* **Dataset entries**:

Lemma content_filter n l o :
  content n l -> o ∈ l -> content (n - 1) (filter (fun x => x <> o) l).
Proof.
  intros [H1 H2 H3 H4 H5] Ho. pose proof (Permutation_length (filter_out l o H1 Ho)) as Hl. simpl in Hl.
  split; [by apply NoDup_filter| | |lia|lia].
  - intros a b Ha Hb. apply list_elem_of_filter in Ha as [_ Ha]. apply list_elem_of_filter in Hb as [_ Hb]. by apply H2.
  - intros H. apply list_elem_of_filter in H as [_ H]. done.
Qed.

Lemma insert_run h e b :
  hash_ok h -> buckets h !! Z.to_nat (place h e) = Some b -> e <> NULL -> elem_cnt h + 1 < 2 ^ 32 ->
  (forall x, x ∈ elems h -> equal x e = false) ->
  exists h', insert_elem h (place h e) e = Done h' /\ hash_ok h' /\ elem_cnt h' = elem_cnt h + 1 /\ elems h' ≡ₚ e :: elems h.
Proof using HashOk0.
  intros [Hs Hc] Hb He Hn Hnew. unfold insert_elem, get_bucket. rewrite Hb. cbn [obind]. eexists. split; [reflexivity|].
  destruct (shape_push h e b (u32 (elem_cnt h + 1)) Hs Hb) as [Hs' Hp].
  assert (u32 (elem_cnt h + 1) = elem_cnt h + 1) as Hu by (apply u32_small; rewrite (content_cnt _ _ Hc) in *; lia).
  split; [|split; [exact Hu|exact Hp]]. split; [done|]. simpl. rewrite Hu.
  eapply content_perm; [by apply content_cons|by rewrite Hp].
Qed.

Lemma remove_run h o :
  hash_ok h -> o ∈ elems h ->
  let h' := remove_elem h o in
  hash_ok h' /\ elem_cnt h' = elem_cnt h - 1 /\ bucket_cnt h' = bucket_cnt h /\ elems h' = filter (fun x => x <> o) (elems h).
Proof.
  intros [Hs Hc] Ho h'. unfold h'.
  assert (elems (remove_elem h o) = filter (fun x => x <> o) (elems h)) as He by apply concat_filter.
  pose proof (content_filter _ _ _ Hc Ho) as Hc'.
  assert (u32 (elem_cnt h - 1) = elem_cnt h - 1) as Hu.
  { apply u32_small. pose proof (content_bound _ _ Hc). rewrite (content_cnt _ _ Hc') at 1. lia. }
  split_and!; [|done..]. split.
  - split; [apply (shape_pow h Hs)|simpl; rewrite length_map; apply (shape_len h Hs)|].
    intros i b x Hi Hx. rewrite (place_cnt h) by done. simpl in Hi. rewrite list_lookup_fmap in Hi.
    destruct (buckets h !! i) as [c|] eqn:Ec; simpl in Hi; [|done]. simplify_eq.
    apply list_elem_of_filter in Hx as [_ Hx]. by apply (shape_place h Hs _ c).
  - rewrite He. simpl. by rewrite Hu.
Qed.

Inductive hop := HInsert (e : Z) | HReplace (e : Z) | HFind (e : Z) | HDelete (e : Z).

Definition hop_elem (o : hop) : Z := match o with HInsert e | HReplace e | HFind e | HDelete e => e end.

Definition run_hop (h : hash) (o : hop) (malloc_ok : bool) : outcome (Z * hash) :=
  match o with
  | HInsert e => hash_insert hash_fn less h e malloc_ok
  | HReplace e => hash_replace hash_fn less h e malloc_ok
  | HFind e => let? r := hash_find hash_fn less h e in Done (r, h)
  | HDelete e => hash_delete hash_fn less h e malloc_ok
  end.

Definition absent (X : gset Z) (e : Z) : Prop := forall x, x ∈ X -> equal x e = false.

(** What a call returns and leaves, on the set of the table's elements. *)
Inductive hop_step (X : gset Z) : hop -> Z -> gset Z -> Prop :=
  | insert_new e : absent X e -> hop_step X (HInsert e) NULL ({[e]} ∪ X)
  | insert_old e o : o ∈ X -> equal o e = true -> hop_step X (HInsert e) o X
  | replace_new e : absent X e -> hop_step X (HReplace e) NULL ({[e]} ∪ X)
  | replace_old e o : o ∈ X -> equal o e = true -> hop_step X (HReplace e) o ({[e]} ∪ X ∖ {[o]})
  | find_none e : absent X e -> hop_step X (HFind e) NULL X
  | find_some e o : o ∈ X -> equal o e = true -> hop_step X (HFind e) o X
  | delete_none e : absent X e -> hop_step X (HDelete e) NULL X
  | delete_some e o : o ∈ X -> equal o e = true -> hop_step X (HDelete e) o (X ∖ {[o]}).

Definition elem_set (h : hash) : gset Z := list_to_set (elems h).

Lemma set_perm h h' : elems h' ≡ₚ elems h -> elem_set h' = elem_set h.
Proof. intros Hp. unfold elem_set. apply set_eq. intros x. rewrite !elem_of_list_to_set. by rewrite Hp. Qed.

Lemma absent_iff h e : absent (elem_set h) e <-> forall x, x ∈ elems h -> equal x e = false.
Proof. unfold absent, elem_set. by setoid_rewrite elem_of_list_to_set. Qed.

Lemma set_cons h h' e : elems h' ≡ₚ e :: elems h -> elem_set h' = {[e]} ∪ elem_set h.
Proof.
  intros Hp. unfold elem_set. apply set_eq. intros x.
  by rewrite elem_of_union, elem_of_singleton, !elem_of_list_to_set, Hp, elem_of_cons.
Qed.

Lemma set_filter h h' o : elems h' = filter (fun x => x <> o) (elems h) -> elem_set h' = elem_set h ∖ {[o]}.
Proof.
  intros Hp. unfold elem_set. apply set_eq. intros x.
  rewrite elem_of_difference, elem_of_singleton, !elem_of_list_to_set, Hp, list_elem_of_filter. tauto.
Qed.

(** After the last element equal to [e] is gone, none is left. *)
Lemma removed_absent h o e :
  hash_ok h -> o ∈ elems h -> equal o e = true ->
  forall x, x ∈ filter (fun x => x <> o) (elems h) -> equal x e = false.
Proof using HashOk0.
  intros [_ Hc] Ho Hoe x Hx. apply list_elem_of_filter in Hx as [Hne Hx]. destruct (equal x e) eqn:E; [|done].
  destruct Hne. apply (content_distinct _ _ Hc); [done..|]. rewrite equal_sym in Hoe.
  by apply (equal_trans (hash_fn := hash_fn) x e o).
Qed.

Lemma run_insert h e ok :
  hash_ok h -> e <> NULL -> elem_cnt h + 1 < 2 ^ 32 ->
  exists r h', hash_insert hash_fn less h e ok = Done (r, h') /\ hash_ok h' /\ hop_step (elem_set h) (HInsert e) r (elem_set h').
Proof using HashOk0.
  intros Hh He Hn. unfold hash_insert. destruct (find_run h e Hh) as (b & -> & Hb & [[H1 H2]|(H1 & H2 & H3)]); cbn [obind].
  - rewrite H1. cbn. destruct (insert_run h e b Hh Hb He Hn H2) as (h1 & -> & Hh1 & _ & P1). cbn [obind].
    destruct (rehash_run h1 ok Hh1) as (h2 & -> & Hh2 & P2). cbn [obind]. do 2 eexists. split; [reflexivity|].
    split; [done|]. rewrite (set_perm _ _ P2), (set_cons _ _ _ P1). constructor. by apply absent_iff.
  - rewrite (proj2 (Z.eqb_neq _ _)) by done. cbn [obind].
    destruct (rehash_run h ok Hh) as (h2 & -> & Hh2 & P2). cbn [obind]. do 2 eexists. split; [reflexivity|].
    split; [done|]. rewrite (set_perm _ _ P2). constructor; [by apply elem_of_list_to_set|done].
Qed.

Lemma run_replace h e ok :
  hash_ok h -> e <> NULL -> elem_cnt h + 1 < 2 ^ 32 ->
  exists r h', hash_replace hash_fn less h e ok = Done (r, h') /\ hash_ok h' /\ hop_step (elem_set h) (HReplace e) r (elem_set h').
Proof using HashOk0.
  intros Hh He Hn. unfold hash_replace. destruct (find_run h e Hh) as (b & -> & Hb & [[H1 H2]|(H1 & H2 & H3)]); cbn [obind].
  - rewrite H1. cbn. destruct (insert_run h e b Hh Hb He Hn H2) as (h1 & -> & Hh1 & _ & P1). cbn [obind].
    destruct (rehash_run h1 ok Hh1) as (h2 & -> & Hh2 & P2). cbn [obind]. do 2 eexists. split; [reflexivity|].
    split; [done|]. rewrite (set_perm _ _ P2), (set_cons _ _ _ P1). constructor. by apply absent_iff.
  - set (o := find_elem less b e) in *. rewrite (proj2 (Z.eqb_neq _ _)) by done. cbn [negb].
    destruct (remove_run h o Hh H2) as (Hh0 & C0 & B0 & E0). set (h0 := remove_elem h o) in *.
    rewrite <- (place_cnt h h0 e B0). destruct (bucket_run h0 e (proj1 Hh0)) as (b0 & _ & Hb0).
    destruct (insert_run h0 e b0 Hh0 Hb0 He ltac:(lia)) as (h1 & -> & Hh1 & _ & P1).
    { rewrite E0. by apply removed_absent. }
    cbn [obind]. destruct (rehash_run h1 ok Hh1) as (h2 & -> & Hh2 & P2). cbn [obind]. do 2 eexists. split; [reflexivity|].
    split; [done|]. rewrite (set_perm _ _ P2), (set_cons _ _ _ P1), (set_filter _ _ _ E0).
    constructor; [by apply elem_of_list_to_set|done].
Qed.

Lemma run_delete h e ok :
  hash_ok h ->
  exists r h', hash_delete hash_fn less h e ok = Done (r, h') /\ hash_ok h' /\ hop_step (elem_set h) (HDelete e) r (elem_set h').
Proof using HashOk0.
  intros Hh. unfold hash_delete. destruct (find_run h e Hh) as (b & -> & Hb & [[H1 H2]|(H1 & H2 & H3)]); cbn [obind].
  - rewrite H1. cbn. do 2 eexists. split; [reflexivity|]. split; [done|]. constructor. by apply absent_iff.
  - set (o := find_elem less b e) in *. rewrite (proj2 (Z.eqb_neq _ _)) by done. cbn [negb].
    destruct (remove_run h o Hh H2) as (Hh0 & C0 & B0 & E0).
    destruct (rehash_run _ ok Hh0) as (h2 & -> & Hh2 & P2). cbn [obind]. do 2 eexists. split; [reflexivity|].
    split; [done|]. rewrite (set_perm _ _ P2), (set_filter _ _ _ E0). constructor; [by apply elem_of_list_to_set|done].
Qed.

* **EXERCISE AIM**: Number of lines containing "Inductive" in the data: state it and nothing more.

* **YOUR SOLUTION**: 2